(** * md2mdocx: the Markdown-to-document-model pipeline of [md2mdocx.js]

    A shallow embedding of the command line ([parseArgs]) and the themes
    ([getThemeColors]), the block parser ([MarkdownParser]), the inline
    markup resolver ([parseInlineMarkup]), the changelog extractor
    ([extractChangelog]) and the cut that [main] makes for it, the Mermaid
    prerender pass ([renderMermaidToPng], [prerenderMermaidDiagrams]) and
    the assembly pass ([convertElements]), followed by the properties of
    the specification that concern them and by further properties of the
    code.

    JavaScript strings are sequences of UTF-16 code units; they are
    modelled as lists of code units ([N]).  The regular expressions of the
    source are written as syntax trees and run by a backtracking matcher
    with the priorities of the ECMAScript one (leftmost start, greedy and
    lazy quantifiers tried in order).  Loops that the source does not
    bound run on fuel.  Doubles are rationals rounded to binary64 at every
    operation.  The file system and the rendering service are parameters:
    a record of the Node functions used, and the events that a request
    delivers to its handlers. *)

From Stdlib Require Import ZArith NArith QArith Qround Qpower Lia Lqa.
From Stdlib Require Import String Ascii DecimalString DecimalZ Floats.
From stdpp Require Import base option list gmap.

Local Open Scope nat_scope.
(** C9 (corrected form). An interaction whose short id does not resolve changes
    no state and answers the query with the generic failure text, which is
    both the report to the user and the acknowledgement; it raises only if
    the transport refuses that call.  An interaction whose short id resolves
    is acknowledged whenever the handler runs to its end, the acknowledgement
    being the last call it makes.  It runs to its end when the transport
    accepts the reply and the acknowledgement, unless the action is a snooze
    whose parameter is missing, refused by [float] or too long for
    [datetime] (line 191 raises then).  When it raises, the query is not
    acknowledged: either nothing was sent, or the reply was sent and the
    acknowledgement refused. *)
Theorem button_callback_acknowledges net now c data action sid s :
  data !! 0%nat = Some action -> data !! 1%nat = Some sid ->
  let r := button_callback cfg float net now c data s in
  match dict_get (reverse_map (proposal_id_map s)) sid with
  | None =>
      r = if answer_ok net then
            (Return tt,
             set_sent (sent s ++ [AnswerCallbackQuery c (Some ErrorOccurred)]) s)
          else (Raise TelegramError, s)
  | Some pid =>
      (returns r = true ->
       exists calls, sent r.2 = sent s ++ calls ++ [AnswerCallbackQuery c None]) /\
      (reply_ok net = true -> answer_ok net = true ->
       (action = "remind_in" ->
        exists param h, data !! 2%nat = Some param /\ float param = Some h /\
                        hours_after now h = true) ->
       returns r = true) /\
      (returns r = false ->
       sent r.2 = sent s \/
       exists text, answer_ok net = false /\
                    sent r.2 = sent s ++ [SendMessage c text None])
  end.
Proof.
  intros H0 H1 r.
  destruct (dict_get (reverse_map (proposal_id_map s)) sid) as [pid|] eqn:Hm.
  - destruct (decide (action = "voted")) as [->|Hv];
      [|destruct (decide (action = "remind_in")) as [->|Hr]].
    + subst r. rewrite (button_callback_voted net now c data sid pid s) by done.
      unfold reply_and_answer, returns.
      destruct (reply_ok net), (answer_ok net); simpl.
      * split; [|done]. intros _. rewrite sent_voted_state.
        by exists [SendMessage c ThanksForVoting None].
      * repeat split; try done. intros _. right. exists ThanksForVoting.
        by rewrite sent_voted_state.
      * repeat split; try done. intros _. left. apply sent_voted_state.
      * repeat split; try done. intros _. left. apply sent_voted_state.
    + destruct (data !! 2%nat) as [param|] eqn:H2;
        [destruct (float param) as [h|] eqn:Hf|].
      * subst r.
        rewrite (button_callback_remind_in net now c data sid pid param h s) by done.
        unfold reply_and_answer, returns.
        destruct (reply_ok net), (answer_ok net); simpl.
        -- split; [|done]. intros _. by exists [SendMessage c (ReminderSet h) None].
        -- repeat split; try done. intros _. right. by exists (ReminderSet h).
        -- repeat split; try done. intros _. by left.
        -- repeat split; try done. intros _. by left.
      * destruct (button_callback_raises_early net now c data s) as [e He].
        { right. exists sid, pid. repeat split; try done. right. by exists param. }
        subst r. rewrite He. unfold returns. simpl. split; [done|]. split; [|by left].
        intros _ _ Hex. destruct (Hex eq_refl) as (param' & h & [= <-] & Hf' & _).
        congruence.
      * destruct (button_callback_raises_early net now c data s) as [e He].
        { right. exists sid, pid. repeat split; try done. by left. }
        subst r. rewrite He. unfold returns. simpl. split; [done|]. split; [|by left].
        intros _ _ Hex. by destruct (Hex eq_refl) as (param' & h & ? & _).
    + subst r.
      rewrite (button_callback_other net now c data action sid pid s) by done.
      unfold query_answer, bot_call, returns. destruct (answer_ok net); simpl.
      * split; [|done]. intros _. by exists [].
      * repeat split; try done. intros _. by left.
  - subst r. rewrite (button_callback_unknown net now c data action sid s) by done.
    unfold query_answer, bot_call. by destruct (answer_ok net).
Qed.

## PROBLEM DESCRIPTION
Please transcribe the full listing exactly, down to the last line.

## RESULT OF THE EXERCISE
(** * md2mdocx: the Markdown-to-document-model pipeline of [md2mdocx.js]

    A shallow embedding of the command line ([parseArgs]) and the themes
    ([getThemeColors]), the block parser ([MarkdownParser]), the inline
    markup resolver ([parseInlineMarkup]), the changelog extractor
    ([extractChangelog]) and the cut that [main] makes for it, the Mermaid
    prerender pass ([renderMermaidToPng], [prerenderMermaidDiagrams]) and
    the assembly pass ([convertElements]), followed by the properties of
    the specification that concern them and by further properties of the
    code.

    JavaScript strings are sequences of UTF-16 code units; they are
    modelled as lists of code units ([N]).  The regular expressions of the
    source are written as syntax trees and run by a backtracking matcher
    with the priorities of the ECMAScript one (leftmost start, greedy and
    lazy quantifiers tried in order).  Loops that the source does not
    bound run on fuel.  Doubles are rationals rounded to binary64 at every
    operation.  The file system and the rendering service are parameters:
    a record of the Node functions used, and the events that a request
    delivers to its handlers. *)

From Stdlib Require Import ZArith NArith QArith Qround Qpower Lia Lqa.
From Stdlib Require Import String Ascii DecimalString DecimalZ Floats.
From stdpp Require Import base option list gmap.

Local Open Scope nat_scope.
(** C9 (corrected form). An interaction whose short id does not resolve changes
    no state and answers the query with the generic failure text, which is
    both the report to the user and the acknowledgement; it raises only if
    the transport refuses that call.  An interaction whose short id resolves
    is acknowledged whenever the handler runs to its end, the acknowledgement
    being the last call it makes.  It runs to its end when the transport
    accepts the reply and the acknowledgement, unless the action is a snooze
    whose parameter is missing, refused by [float] or too long for
    [datetime] (line 191 raises then).  When it raises, the query is not
    acknowledged: either nothing was sent, or the reply was sent and the
    acknowledgement refused. *)
Theorem button_callback_acknowledges net now c data action sid s :
  data !! 0%nat = Some action -> data !! 1%nat = Some sid ->
  let r := button_callback cfg float net now c data s in
  match dict_get (reverse_map (proposal_id_map s)) sid with
  | None =>
      r = if answer_ok net then
            (Return tt,
             set_sent (sent s ++ [AnswerCallbackQuery c (Some ErrorOccurred)]) s)
          else (Raise TelegramError, s)
  | Some pid =>
      (returns r = true ->
       exists calls, sent r.2 = sent s ++ calls ++ [AnswerCallbackQuery c None]) /\
      (reply_ok net = true -> answer_ok net = true ->
       (action = "remind_in" ->
        exists param h, data !! 2%nat = Some param /\ float param = Some h /\
                        hours_after now h = true) ->
       returns r = true) /\
      (returns r = false ->
       sent r.2 = sent s \/
       exists text, answer_ok net = false /\
                    sent r.2 = sent s ++ [SendMessage c text None])
  end.
Proof.
  intros H0 H1 r.
  destruct (dict_get (reverse_map (proposal_id_map s)) sid) as [pid|] eqn:Hm.
  - destruct (decide (action = "voted")) as [->|Hv];
      [|destruct (decide (action = "remind_in")) as [->|Hr]].
    + subst r. rewrite (button_callback_voted net now c data sid pid s) by done.
      unfold reply_and_answer, returns.
      destruct (reply_ok net), (answer_ok net); simpl.
      * split; [|done]. intros _. rewrite sent_voted_state.
        by exists [SendMessage c ThanksForVoting None].
      * repeat split; try done. intros _. right. exists ThanksForVoting.
        by rewrite sent_voted_state.
      * repeat split; try done. intros _. left. apply sent_voted_state.
      * repeat split; try done. intros _. left. apply sent_voted_state.
    + destruct (data !! 2%nat) as [param|] eqn:H2;
        [destruct (float param) as [h|] eqn:Hf|].
      * subst r.
        rewrite (button_callback_remind_in net now c data sid pid param h s) by done.
        unfold reply_and_answer, returns.
        destruct (reply_ok net), (answer_ok net); simpl.
        -- split; [|done]. intros _. by exists [SendMessage c (ReminderSet h) None].
        -- repeat split; try done. intros _. right. by exists (ReminderSet h).
        -- repeat split; try done. intros _. by left.
        -- repeat split; try done. intros _. by left.
      * destruct (button_callback_raises_early net now c data s) as [e He].
        { right. exists sid, pid. repeat split; try done. right. by exists param. }
        subst r. rewrite He. unfold returns. simpl. split; [done|]. split; [|by left].
        intros _ _ Hex. destruct (Hex eq_refl) as (param' & h & [= <-] & Hf' & _).
        congruence.
      * destruct (button_callback_raises_early net now c data s) as [e He].
        { right. exists sid, pid. repeat split; try done. by left. }
        subst r. rewrite He. unfold returns. simpl. split; [done|]. split; [|by left].
        intros _ _ Hex. by destruct (Hex eq_refl) as (param' & h & ? & _).
    + subst r.
      rewrite (button_callback_other net now c data action sid pid s) by done.
      unfold query_answer, bot_call, returns. destruct (answer_ok net); simpl.
      * split; [|done]. intros _. by exists [].
      * repeat split; try done. intros _. by left.
  - subst r. rewrite (button_callback_unknown net now c data action sid s) by done.
    unfold query_answer, bot_call. by destruct (answer_ok net).
Qed.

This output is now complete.